Oleh Prof. Jazi Eko Istiyanto, Ph.D., MIET.,MIEEE ( http://www.jazieko.com )

Skripsi – tugas akhir S1 – , ataupun Thesis – tugas akhir S2 – HARUS selesai dalam waktu 4(empat) bulan karena 2(dua) bulan diperlukan untuk ujian, revisi, dan proses yudisium.  Sifatnya sedikit berbeda. Untuk S1 tidak perlu ide baru (walau ide baru tidak dilarang, tetapi tidak harus) dan tidak diharuskan ada analisis yang mendalam.Selama ada desain hardware/software, ada prototipe hardware/software, ada pengujian (testing), dan ada kesimpulan. Untuk S2 diperlukan analisis yang lebih mendalam dan ada sedikit ide (tidak harus baru juga).
Dissertation (ini istilah USA utk tugas akhir S3, di UK tugas akhir S3 disebut Thesis sedangkan S2 disebut dissertation). Saya cenderung mengadopsi istilah UK, karena mahasiswa S3 diharuskan mempunyai pendapat (thesis) tentang sesuatu hal dan kemudian membuktikan/menguji pendapatnya dengan mambangun prototipe hardware/software. Mahasiswa S3 harus mempunyai ide baru atau memingrasikan ide X untuk problem Y menjadi ide X untuk problem Z. Misalnya konsep virus dalam ilmu biologi diterapkan pada konsep virus dalam ilmu komputer. Disseration S3 harus selesai dalam waktu 3(tiga) tahun.

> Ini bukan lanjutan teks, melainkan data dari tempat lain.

(** C34. Shutdown drains the queue and terminates: once a reachable pool is
    stopped and nothing was queued late, the pool's own steps are bounded by a
    measure of the remaining work, and whenever they can go no further, unless a
    raw task threw, every worker has exited (the destructor's joins return),
    the queue is empty and every accepted task has been run to its end. *)
Theorem pool_shutdown (n : nat) (s : ThreadPool) :
  reachable n s → stop_ s = true → late s = false →
  (∀ k s', nsteps internal_step k s s' → k ≤ measure s) ∧
  (∀ s', rtc internal_step s s' → stuck s' →
    terminated s' = true ∨
    (Forall (λ w, w = Exited) (pool_ s') ∧ queue_ s' = [] ∧ finished s' ≡ₚ submitted s)).
Proof.
  intros Hr Hstop Hlate. split.
  - intros k s' H%internal_bounded. lia.
  - intros s' Hsteps Hst.
    assert (stop_ s' = true ∧ late s' = false ∧ submitted s' = submitted s ∧ pool_inv s')
      as (Hstop' & Hlate' & Hsub & Hinv).
    { clear Hst. revert s' Hsteps. apply (rtc_ind_r
        (λ s', stop_ s' = true ∧ late s' = false ∧ submitted s' = submitted s ∧ pool_inv s') s).
      - split_and!; try done. by eapply reachable_inv.
      - intros s1 s2 _ H12 (Hs1 & Hs2 & Hs3 & Hinv).
        destruct (internal_keeps _ _ H12) as (-> & -> & ->).
        split_and!; try done. destruct H12 as (l & _ & Hl). by eapply pool_exec_inv. }
    destruct (terminated s') eqn:Hterm; [by left|right].
    destruct (stuck_shape s' Hinv Hst Hterm) as [(? & _)|(_ & Hex & Hq)]; [congruence|].
    destruct Hq as [Hq|?]; [|congruence]. split_and!; try done.
    destruct Hinv as [Hf Hrun _ _ _ _ _ _ _ _].
    rewrite Hq, app_nil_r in Hf. rewrite <-Hsub, Hf, Hrun.
    assert (running (pool_ s') = []) as ->; [|by rewrite app_nil_r].
    clear -Hex. induction (pool_ s') as [|w ws IH]; [done|].
    apply Forall_cons in Hex as [-> Hex]. by apply IH.
Qed.

Lemma pool_shutdown_witness :
  let s := default (pool_init 1)
             (pool_run [SubmitFunction (demo_task 1); Stop] (pool_init 1)) in
  queue_ s = [demo_task 1] ∧
  ∀ s', rtc internal_step s s' → stuck s' →
    terminated s' = true ∨
    (Forall (λ w, w = Exited) (pool_ s') ∧ queue_ s' = [] ∧ finished s' ≡ₚ [demo_task 1]).
Proof.
  cbn zeta. split; [reflexivity|]. apply (pool_shutdown 1).
  - apply (run_reachable 1 [SubmitFunction (demo_task 1); Stop]). vm_compute; reflexivity.
  - vm_compute; reflexivity.
  - vm_compute; reflexivity.
Defined.

(** Exceptions: the promises settled are exactly those of the finished tasks
    that went through the template [Submit], with a value or with the exception;
    the program is terminated exactly when some finished task that went through
    the plain [Submit] threw. *)
Theorem pool_exceptions (n : nat) (s : ThreadPool) :
  reachable n s →
  promises s = omap (λ t, if packaged t then Some (task_id t, negb (throws t)) else None)
                 (finished s) ∧
  (terminated s = true ↔ ∃ t, t ∈ finished s ∧ throws t = true ∧ packaged t = false).
Proof.
  intros [_ _ _ _ _ _ _ Hp Ht _]%reachable_inv. split; [done|]. rewrite Ht, existsb_exists.
  split; intros (t & Hin & H); exists t.
  - apply andb_true_iff in H as [? H]. apply negb_true_iff in H. by rewrite list_elem_of_In.
  - destruct H as [-> ->]. by rewrite <-list_elem_of_In.
Qed.

Lemma pool_exceptions_witness :
  let bad := {| task_id := 1; throws := true; packaged := false |} in
  let s := default (pool_init 1)
             (pool_run [SubmitFunction bad; CheckPredicate 0; Finish 0] (pool_init 1)) in
  terminated s = true ∧
  (terminated s = true ↔ ∃ t, t ∈ finished s ∧ throws t = true ∧ packaged t = false).
Proof.
  cbn zeta. split; [reflexivity|]. apply (pool_exceptions 1).
  apply (run_reachable 1
    [SubmitFunction {| task_id := 1; throws := true; packaged := false |};
     CheckPredicate 0; Finish 0]). vm_compute; reflexivity.
Defined.
Lemma filter_other g l :
  Forall (λ e, ¬ gid_is g e) l →
  filter (λ e, ¬ gid_is g e) l = l ∧ filter (gid_is g) l = [].
Proof.
  intros Hl. induction Hl as [|x l Hx _ [IH1 IH2]]; [done|].
  by rewrite filter_cons_True, filter_cons_False, IH1, IH2.
Qed.

Lemma filter_tiles e slot g n d z :
  let ts := (λ i, tile e (slot + i) g n i d) <$> z in
  filter (λ e, ¬ gid_is g e) ts = [] ∧ filter (gid_is g) ts = ts.
Proof.
  cbn zeta. induction z as [|i z [IH1 IH2]]; [done|]. cbn [fmap list_fmap].
  rewrite filter_cons_False, filter_cons_True, IH1, IH2; [done|done|].
  intros Hno. by apply Hno.
Qed.

(** A group number not handed out yet is in no entry. *)
Lemma fresh_group m : model_inv m → Forall (λ e, ¬ gid_is (nextSplitGroupId_ m) e) (cameras_ m).
Proof.
  intros [_ (Hge & Hf & _)]. rewrite Forall_fmap in Hf. eapply Forall_impl; [exact Hf|].
  intros e [(_ & Hg & _)|(_ & Hg & _)]; cbn in Hg; unfold gid_is; lia.
Qed.

Lemma merge_list_split m r e n d :
  model_inv m → cameras_ m !! r = Some e → (2 ≤ n)%Z →
  let g := nextSplitGroupId_ m in
  let l := take r (cameras_ m) ++ tiles e (nextSlotId_ m) g n d ++ drop (S r) (cameras_ m) in
  2 ≤ length (filter (gid_is g) l) ∧
  merge_list g l = <[r := merged_entry (tile e (nextSlotId_ m) g n 0 d)]> (cameras_ m).
Proof.
  intros Hinv Hr Hn. cbn zeta. pose proof (fresh_group m Hinv) as Hfr.
  destruct (split_at _ _ _ Hr) as [Hl Hins]. rewrite Hins.
  rewrite Hl in Hfr. apply Forall_app in Hfr as [Hpre Hpost]. apply Forall_cons in Hpost as [_ Hpost].
  destruct (filter_other _ _ Hpost) as [Hp1 Hp2]. destruct (filter_other _ _ Hpre) as [_ Hq2].
  unfold tiles. split.
  - rewrite !filter_app, Hp2, Hq2. rewrite (proj2 (filter_tiles _ _ _ _ _ _)).
    rewrite app_nil_r. cbn [app]. rewrite length_fmap, length_seqZ. lia.
  - rewrite merge_list_other by done. f_equal. rewrite (seqZ_cons 0) by lia.
    cbn [fmap list_fmap app merge_list]. rewrite decide_True by done.
    rewrite Z.add_0_r. f_equal. rewrite filter_app, Hp1.
    by rewrite (proj1 (filter_tiles _ _ _ _ _ _)).
Qed.

(** *** The content of a store update *)
Section store_content.
Context `{T : QtText, H : QtHash}.

Lemma update_entry_content byCid row e :
  let e' := (update_entry byCid row e).1 in
  match byCid !! cameraId e with
  | Some s => isOnline e' = cd_isOnline s ∧ cameraType e' = fromStdString (cd_cameraType s) ∧
              title e' = (if decide (splitCount e = 1%Z) then fromStdString (cd_title s)
                          else title e)
  | None => isOnline e' = false ∧ title e' = title e ∧ cameraType e' = cameraType e
  end.
Proof.
  cbn zeta. unfold update_entry. destruct (byCid !! cameraId e) as [s|].
  - destruct (decide (isOnline e = cd_isOnline s)) as [Hon|Hon];
      [rewrite bool_decide_false by tauto|rewrite bool_decide_true by done];
      repeat (case_decide; cbn in * ); destruct_and?; split_and!; try done; try tauto.
    all: match goal with
         | H : ¬ (_ ∧ title ?x ≠ ?t) |- title ?x = ?t =>
             destruct (decide (title x = t)); [done|tauto]
         end.
  - by destruct (isOnline e) eqn:?.
Qed.

Lemma update_entries_cids byCid l :
  cameraId <$> (update_entries byCid l).1 = cameraId <$> l.
Proof.
  destruct (update_entries_layout byCid l) as [_ Hb].
  apply (f_equal (fmap b_cameraId)) in Hb. by rewrite <-!list_fmap_compose in Hb.
Qed.

Lemma new_entries_cids byCid known slot :
  cameraId <$> new_entries byCid known slot ≡ₚ base.elements (dom byCid ∖ known).
Proof.
  unfold new_entries. rewrite fmap_imap.
  assert (∀ l : list (string * CameraData),
            imap (λ i p, cameraId (new_entry (slot + Z.of_nat i) p.1 p.2)) l = l.*1) as ->.
  { intros l. apply list_eq. intros i.
    rewrite list_lookup_imap, list_lookup_fmap. by destruct (l !! i). }
  assert (qhash_items byCid ≡ₚ map_to_list byCid) as Hp by apply qhash_items_perm.
  apply NoDup_Permutation; [|apply NoDup_elements|].
  - eapply NoDup_submseteq_l; [apply sublist_submseteq, fmap_sublist, sublist_filter|].
    rewrite Hp. apply NoDup_fst_map_to_list.
  - intros c. rewrite elem_of_elements, elem_of_difference, elem_of_dom. split.
    + intros ([c' s] & -> & [Hk Hin]%list_elem_of_filter)%list_elem_of_fmap.
      rewrite Hp in Hin. apply elem_of_map_to_list in Hin. by eauto.
    + intros [[s Hs] Hk]. apply list_elem_of_fmap. exists (c, s). split; [done|].
      apply list_elem_of_filter. split; [done|]. rewrite Hp. by apply elem_of_map_to_list.
Qed.
End store_content.

(** ** Properties *)

(** C9. The grid invariant, over any sequence of operations from the empty
    model: slot ids are distinct and below the next one to be handed out; an
    entry is either whole (full frame, no group) or a tile with a valid split,
    the crop rectangle of its index and a group number already handed out; and
    the tiles of a group are indices 0 to n-1, once each, of one split of one
    camera. *)
Theorem camera_model_invariant `{T : QtText, H : QtHash} (ops : list model_op) :
  model_inv (run_ops ops CameraModel0).
Proof. apply run_ops_inv, model0_inv. Qed.

(** C23. The signals describe the rows: for every operation on every model, a view
    that starts with the model's row count and replays the emitted insertions,
    removals, resets and changes never meets a signal about a row it does not
    have, and ends with the new model's row count. *)
Theorem camera_rows_replay `{T : QtText, H : QtHash} (op : model_op) (m : CameraModel) :
  replay (rows m) (run_op op m).2 = Some (rows (run_op op m).1).
Proof.
  destruct op as [i v|a b|i b|r n d|r n|s| |snap|c h l t p]; cbn [run_op].
  - unfold setData. destruct (row_of i m) as [j|] eqn:Hi; [|done].
    destruct (row_of_lookup _ _ _ Hi) as (Hj & -> & _).
    destruct v; cbn [snd fst]; try done; unfold rows;
      rewrite replay_changed by lia; cbn [set_cameras cameras_]; by rewrite length_alter.
  - unfold swapSlots. destruct (row_of a m) as [ra|] eqn:Ha; [|done].
    destruct (row_of b m) as [rb|] eqn:Hb; [|done]. case_decide; [done|].
    destruct (row_of_lookup _ _ _ Ha) as (Hra & -> & [ea ->]).
    destruct (row_of_lookup _ _ _ Hb) as (Hrb & -> & [eb ->]). unfold rows.
    cbn [snd fst]. rewrite replay_app, replay_emit. cbn.
    rewrite !bool_decide_true by lia. by rewrite !length_insert.
  - unfold setOnline. destruct (row_of i m) as [j|] eqn:Hi; [|done].
    destruct (row_of_lookup _ _ _ Hi) as (Hj & -> & _). unfold rows.
    cbn [snd fst]. rewrite replay_changed by lia. cbn [set_cameras cameras_].
    by rewrite length_alter.
  - unfold splitSlot. pose proof (split_replay r n (direction_of d) false m) as Hs.
    by destruct (splitSlotAtIndex _ _ _ _ m) as [[? ?] ?].
  - unfold mergeSlots. pose proof (merge_replay r m) as Hs.
    by destruct (mergeGroupByIndex r m) as [[? ?] ?].
  - by rewrite auto_split_none.
  - done.
  - apply store_replay.
  - unfold updateSensorInfo. unfold rows. cbn. rewrite length_fmap. by destruct (existsb _ _).
Qed.

(** Merging undoes splitting, up to what the split forgets: in a model that
    satisfies the invariant, splitting an online unsplit row with a non-empty
    title into a valid number of tiles and then merging from any of the new tiles
    gives back the same rows, the split row with its title, camera, type and
    description, but under the first tile's slot id, with direction Col, default
    card size and no sensor data. *)
Theorem camera_split_merge (m : CameraModel) (r : nat) (e : CameraEntry) (n k : Z)
    (direction : Z) :
  model_inv m → cameras_ m !! r = Some e → title e ≠ "" → isOnline e = true →
  splitCount e = 1%Z → valid_split n (direction_of direction) = true → (0 ≤ k < n)%Z →
  cameras_ (mergeSlots (Z.of_nat r + k) n (splitSlot (Z.of_nat r) n direction m).1).1
  = <[r := {| slotId := nextSlotId_ m; title := title e; cameraId := cameraId e;
              isOnline := true; cameraType := cameraType e; splitCount := 1;
              splitDirection := SD_Col; cropRect := full_rect; splitGroupId := -1;
              splitIndex := 0; description := description e; width := 320; height := 240;
              deviceInfo := DeviceInfo0 |}]> (cameras_ m).
Proof.
  intros Hinv Hr Ht Hon Hc Hv Hk. set (d := direction_of direction) in *.
  assert (2 ≤ n ≤ 4)%Z as Hn by (destruct d; cbn in Hv; [done|..];
    apply bool_decide_eq_true in Hv; lia).
  assert (cameras_ (splitSlot (Z.of_nat r) n direction m).1
          = take r (cameras_ m) ++ tiles e (nextSlotId_ m) (nextSplitGroupId_ m) n d
            ++ drop (S r) (cameras_ m)) as Hcam.
  { rewrite <-(split_cameras m r e n d false) by done. unfold splitSlot. fold d.
    by destruct (splitSlotAtIndex _ _ _ _ _) as [[? ?] ?]. }
  set (m1 := (splitSlot (Z.of_nat r) n direction m).1) in *.
  destruct (merge_list_split m r e n d Hinv Hr) as [Hlen Hml]; [lia|].
  rewrite <-Hcam in Hlen, Hml.
  assert (cameras_ m1 !! (r + Z.to_nat k) =
          Some (tile e (nextSlotId_ m + k) (nextSplitGroupId_ m) n k d)) as Hlook.
  { pose proof (lookup_lt_Some _ _ _ Hr). rewrite Hcam, lookup_app_r by (rewrite length_take; lia).
    rewrite length_take, Nat.min_l by lia. replace (r + Z.to_nat k - r) with (Z.to_nat k) by lia.
    unfold tiles. rewrite lookup_app_l by (rewrite length_fmap, length_seqZ; lia).
    rewrite list_lookup_fmap, lookup_seqZ_lt by lia. cbn. do 2 f_equal; lia. }
  replace (Z.of_nat r + k)%Z with (Z.of_nat (r + Z.to_nat k)) by lia.
  destruct Hinv as [_ (Hge & _)].
  rewrite (merge_at m1 _ _ n Hlook) by (cbn; done || lia). cbn [tile splitGroupId].
  rewrite Hml. f_equal. unfold merged_entry, tile. cbn [title].
  by rewrite unsplit_tile_title, Hon.
Qed.

Definition demo_entry : CameraEntry := {|
  slotId := 0; title := "lobby"; cameraId := "10.0.0.1/0"; isOnline := true;
  cameraType := "HANWHA"; splitCount := 1; splitDirection := SD_None; cropRect := full_rect;
  splitGroupId := -1; splitIndex := 0; description := ""; width := 320; height := 240;
  deviceInfo := DeviceInfo0
|}.

Definition demo_model : CameraModel := {|
  nextSlotId_ := 1; nextSplitGroupId_ := 1; cameras_ := [demo_entry];
  autoSplitAppliedSlotIds_ := ∅
|}.

Lemma camera_split_merge_witness :
  title <$> cameras_ (mergeSlots 2 3 (splitSlot 0 3 1 demo_model).1).1 = ["lobby"] ∧
  cameras_ (mergeSlots 2 3 (splitSlot 0 3 1 demo_model).1).1
  = [{| slotId := 1; title := "lobby"; cameraId := "10.0.0.1/0"; isOnline := true;
        cameraType := "HANWHA"; splitCount := 1; splitDirection := SD_Col;
        cropRect := full_rect; splitGroupId := -1; splitIndex := 0; description := "";
        width := 320; height := 240; deviceInfo := DeviceInfo0 |}].
Proof.
  split; [vm_compute; reflexivity|].
  apply (camera_split_merge demo_model 0 demo_entry 3 2 1).
  - split; [split_and!; [done|by_decide|by_decide]|]. assert (Forall unsplit_body (body <$> [demo_entry])) as Hu
      by (constructor; [by split_and!|constructor]).
    split_and!; [done| |intros g Hg; left; by apply unsplit_group_nil].
    eapply Forall_impl; [exact Hu|]. by left.
  - reflexivity.
  - done.
  - reflexivity.
  - reflexivity.
  - reflexivity.
  - lia.
Defined.
(* ===== verification/DeviceModel.v ===== *)
(** * The device list (src/Qt/Back/Models/DeviceModel)

    The rows QML shows for the devices, updated from the snapshots of the device
    store, with an index from addresses to rows that is rebuilt after each update,
    and the lookups QML makes by address and by camera id. *)

From S2P Require Import Prelude Extern RowIndex DeviceStore.

(** ** Data *)
Record DeviceEntry : Type := {
  de_ip : QString;
  de_cameraId : QString;
  de_type : QString;
  de_isOnline : bool;
  de_cpu : double;
  de_memory : double;
  de_temp : double;
  de_uptime : Z;
  de_lastUpdate : Z;
  de_hasMotor : bool;
  de_hasIr : bool;
  de_hasHeater : bool;
  de_history : list DeviceSnapshot
}.

Inductive device_signal : Type :=
| DevDataChanged (row : Z)
| DevRowsInserted (first last : Z)
| DevModelReset
| HistoryUpdated (ip : QString).

Record DeviceModel : Type := {
  devices_ : list DeviceEntry;
  byIp_ : gmap QString nat
}.

Definition DeviceModel0 : DeviceModel := {| devices_ := []; byIp_ := ∅ |}.

Definition set_devices (l : list DeviceEntry) (m : DeviceModel) : DeviceModel :=
  {| devices_ := l; byIp_ := byIp_ m |}.

(** ** Lookups by address *)

Definition findIndexByIp (a : QString) (m : DeviceModel) : Z := index_z (byIp_ m !! a).

(** [devices_[idx]]; [None]: the index is out of range. *)
Definition device_at (idx : Z) (m : DeviceModel) : option DeviceEntry :=
  if decide (0 ≤ idx)%Z then devices_ m !! Z.to_nat idx else None.

Definition hasDevice (a : QString) (m : DeviceModel) : bool := (0 <=? findIndexByIp a m)%Z.

(** [idx >= 0 ? devices_[idx].field : dflt]; [None]: out of range. *)
Definition field_at {A} (field : DeviceEntry → A) (dflt : A) (idx : Z) (m : DeviceModel)
    : option A :=
  if (0 <=? idx)%Z then field <$> device_at idx m else Some dflt.

(** ** [onStoreUpdated] *)
Section update.
Context `{T : QtText}.

(** The entry of a snapshot item. *)
Definition new_entry (snap : DeviceIntegrated) : DeviceEntry := {|
  de_ip := fromStdString (ip snap); de_cameraId := fromStdString (cameraId snap);
  de_type := fromStdString (type snap); de_isOnline := isOnline snap; de_cpu := cpu snap;
  de_memory := memory snap; de_temp := temp snap; de_uptime := uptime snap;
  de_lastUpdate := lastUpdate snap; de_hasMotor := hasMotor snap; de_hasIr := hasIr snap;
  de_hasHeater := hasHeater snap; de_history := history snap
|}.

Skripsi, thesis, dan dissertation adalah proyek, karena itu diperlukan manajemen proyek. Dalam manajemen proyek, kita kenal segitiga proyek : scope (batasan masalah) , cost (biaya) , schedule (jadwal). Ketiga hal ini membentuk quality (kualitas).Dalam tugas akhir kita melakukan trade-off antara scope, cost, dan schedule. Bila schedule molor (ada keterlambatan) maka pasti berimplikasi pada cost (misalnya SPP yang harus dibayar). Karena itu, scope harus jelas sebelum kita mulai. Kejelasan ini dapat didukung dengan membaca banyak paper ilmiah jurnal (karen jurnal memuat paper yang telah direview oleh para pakar) dan yang diterbitkan belum lama lalu (masih baru) agar kita tidak terjerumus pada reinventing the wheel, melakukan penelitian S3 yang sudah bukan merupakan problem penelitian lagi. Artinya, pertanyaan riset kita telah lama terjawab.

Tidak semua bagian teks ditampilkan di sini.